The question isn't whether the window exists. It's how long it stays open.
Frequently Asked Questions (FAQs)
Q: Is housing affordability improving in Canada in 2026?A: Yes. According to the National Bank of Canada, housing affordability has improved for eight consecutive quarters — the longest streak on record. The mortgage payment as a percentage of income fell to 51.6% in Q4 2025, its lowest level in nearly four years.
Q: What are current mortgage rates in Canada in 2026?A: As of February 2026, the best variable mortgage rate in Canada is 3.45% and the best 5-year fixed rate is 3.94%. The Bank of Canada's policy rate is 2.25%, with most prime rates at 4.45%.
Q: Is 2026 a good time to buy a house in Canada?A: 2026 offers the best combination of mortgage rates, home prices, and buyer-friendly policies since before the pandemic.

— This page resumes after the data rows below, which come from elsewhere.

(** X4.  A non-null result of [create_shared_memory] means that the object
    was opened and sized and that nothing else was done.  Win32: the log is
    the one [CreateFileMappingA], whose value is the result.  POSIX: the
    log is [shm_open], which gave the result as descriptor, and [ftruncate]
    on it with the size as an [off_t], which did not fail; no diagnostic,
    no [close], no [shm_unlink]. *)
Theorem create_shared_memory_success_shape
    (os : OS) (p : platform) (n : string) (size : Z) (w : world os) :
  result (run (create_shared_memory p (Some n) size) w) <> nullptr ->
  match p with
  | Win32 =>
    log (run (create_shared_memory p (Some n) size) w) =
      [(CreateFileMappingA (wrap_unsigned 32 size) n,
        result (run (create_shared_memory p (Some n) size) w))]
  | Posix a =>
    exists r, r <> -1 /\
      result (run (create_shared_memory p (Some n) size) w) <> -1 /\
      log (run (create_shared_memory p (Some n) size) w) =
        [(shm_open n, result (run (create_shared_memory p (Some n) size) w));
         (ftruncate (result (run (create_shared_memory p (Some n) size) w))
            (off_t_of_size a size), r)]
  end.
Proof.
  unfold create_shared_memory.
  destruct (size =? 0); [intros H; contradiction H; reflexivity |].
  destruct p as [| a]; unfold_code.
  - exec_step. intros _. reflexivity.
  - exec_step. destruct (Z.eqb_spec r (-1)) as [-> | Hfd]; cbn [fst snd app].
    + exec_step. intros H. contradiction H. reflexivity.
    + exec_step. destruct (Z.eqb_spec r0 (-1)) as [-> | Hr]; cbn [fst snd app].
      * repeat exec_step. intros H. contradiction H. reflexivity.
      * intros _. exists r0. split; [exact Hr | split; [exact Hfd | reflexivity]].
Qed.

Lemma create_shared_memory_success_shape_witness :
  result region_created <> nullptr /\
  exists r, r <> -1 /\ result region_created <> -1 /\
    log region_created =
      [(shm_open "shm1"%string, result region_created);
       (ftruncate (result region_created) (off_t_of_size lp64 4096), r)].
Proof.
  assert (H : result region_created <> nullptr) by (vm_compute; discriminate).
  split; [exact H |].
  exact (create_shared_memory_success_shape reference_os (Posix lp64)
           "shm1"%string 4096 (boot noon) H).
Defined.

(** X5.  Whenever the POSIX [create_shared_memory] returns the null
    pointer although [shm_open] gave it a descriptor, and that descriptor is
    not [0], the descriptor has been closed and the name unlinked. *)
Theorem create_shared_memory_null_releases
    (os : OS) (a : abi) (n : string) (size : Z) (w : world os) (fd : Z) :
  result (run (create_shared_memory (Posix a) (Some n) size) w) = nullptr ->
  In (shm_open n, fd) (log (run (create_shared_memory (Posix a) (Some n) size) w)) ->
  fd <> -1 ->
  fd <> 0 ->
  In (close fd) (calls (log (run (create_shared_memory (Posix a) (Some n) size) w))) /\
  In (shm_unlink n)
     (calls (log (run (create_shared_memory (Posix a) (Some n) size) w))).
Proof.
  unfold create_shared_memory.
  destruct (size =? 0); [intros _ [] |].
  unfold_code. exec_step.
  destruct (Z.eqb_spec r (-1)) as [-> | Hfd]; cbn [fst snd app].
  - exec_step. intros _ [H | [H | []]] Hne; inversion H; subst; contradiction.
  - exec_step. destruct (Z.eqb_spec r0 (-1)) as [-> | Hr]; cbn [fst snd app].
    + repeat exec_step.
      intros _ [H | [H | [H | [H | [H | []]]]]] _ _; inversion H; subst.
      cbn. split; [do 3 right; left | do 4 right; left]; reflexivity.
    + unfold ptr_of_int. intros -> [H | [H | []]] _ H0; inversion H; subst.
      contradiction H0. reflexivity.
Qed.

Lemma create_shared_memory_null_releases_witness :
  (result region_too_large = nullptr /\
   In (shm_open "shm1"%string, 4) (log region_too_large) /\
   4 <> -1 /\ 4 <> 0) /\
  In (close 4) (calls (log region_too_large)) /\
  In (shm_unlink "shm1"%string) (calls (log region_too_large)).
Proof.
  assert (H1 : result region_too_large = nullptr) by (vm_compute; reflexivity).
  assert (H2 : In (shm_open "shm1"%string, 4) (log region_too_large))
    by (vm_compute; left; reflexivity).
  assert (H3 : 4 <> -1) by discriminate.
  assert (H4 : 4 <> 0) by discriminate.
  split; [split; [exact H1 | split; [exact H2 | split; [exact H3 | exact H4]]] |].
  exact (create_shared_memory_null_releases reference_os lp64 "shm1"%string
           (2 ^ 63) (boot noon) 4 H1 H2 H3 H4).
Defined.

(** X6.  The exception: when [shm_open] gives descriptor [0] and
    [ftruncate] succeeds, the POSIX [create_shared_memory] returns the null
    pointer, the value of its failures, although the region exists; the
    descriptor is not closed and the name is not unlinked. *)
Theorem descriptor_zero_is_returned_as_null
    (os : OS) (a : abi) (n : string) (size : Z) (w : world os) :
  size <> 0 ->
  (exec os (shm_open n) w).1 = 0 ->
  (exec os (ftruncate 0 (off_t_of_size a size)) (exec os (shm_open n) w).2).1
    <> -1 ->
  result (run (create_shared_memory (Posix a) (Some n) size) w) = nullptr /\
  calls (log (run (create_shared_memory (Posix a) (Some n) size) w)) =
    [shm_open n; ftruncate 0 (off_t_of_size a size)].
Proof.
  intros Hsize Hfd Hr. unfold create_shared_memory.
  destruct (Z.eqb_spec size 0) as [E | _]; [contradiction |].
  unfold_code. exec_step. cbn [fst snd] in Hfd, Hr. subst r.
  cbn [Z.eqb fst snd app]. exec_step. cbn [fst] in Hr.
  destruct (Z.eqb_spec r (-1)) as [Hbad | _]; [contradiction |].
  split; reflexivity.
Qed.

However, some economists forecast rate increases in late 2026 or 2027, which could narrow this affordability window.
Q: How does the 30-year amortization work for first-time buyers in Canada?A: Since December 2024, all first-time homebuyers can access 30-year amortizations on insured mortgages up to $1.5 million. This reduces monthly payments by roughly $300 on an average-priced home, though it increases total interest paid over the life of the mortgage.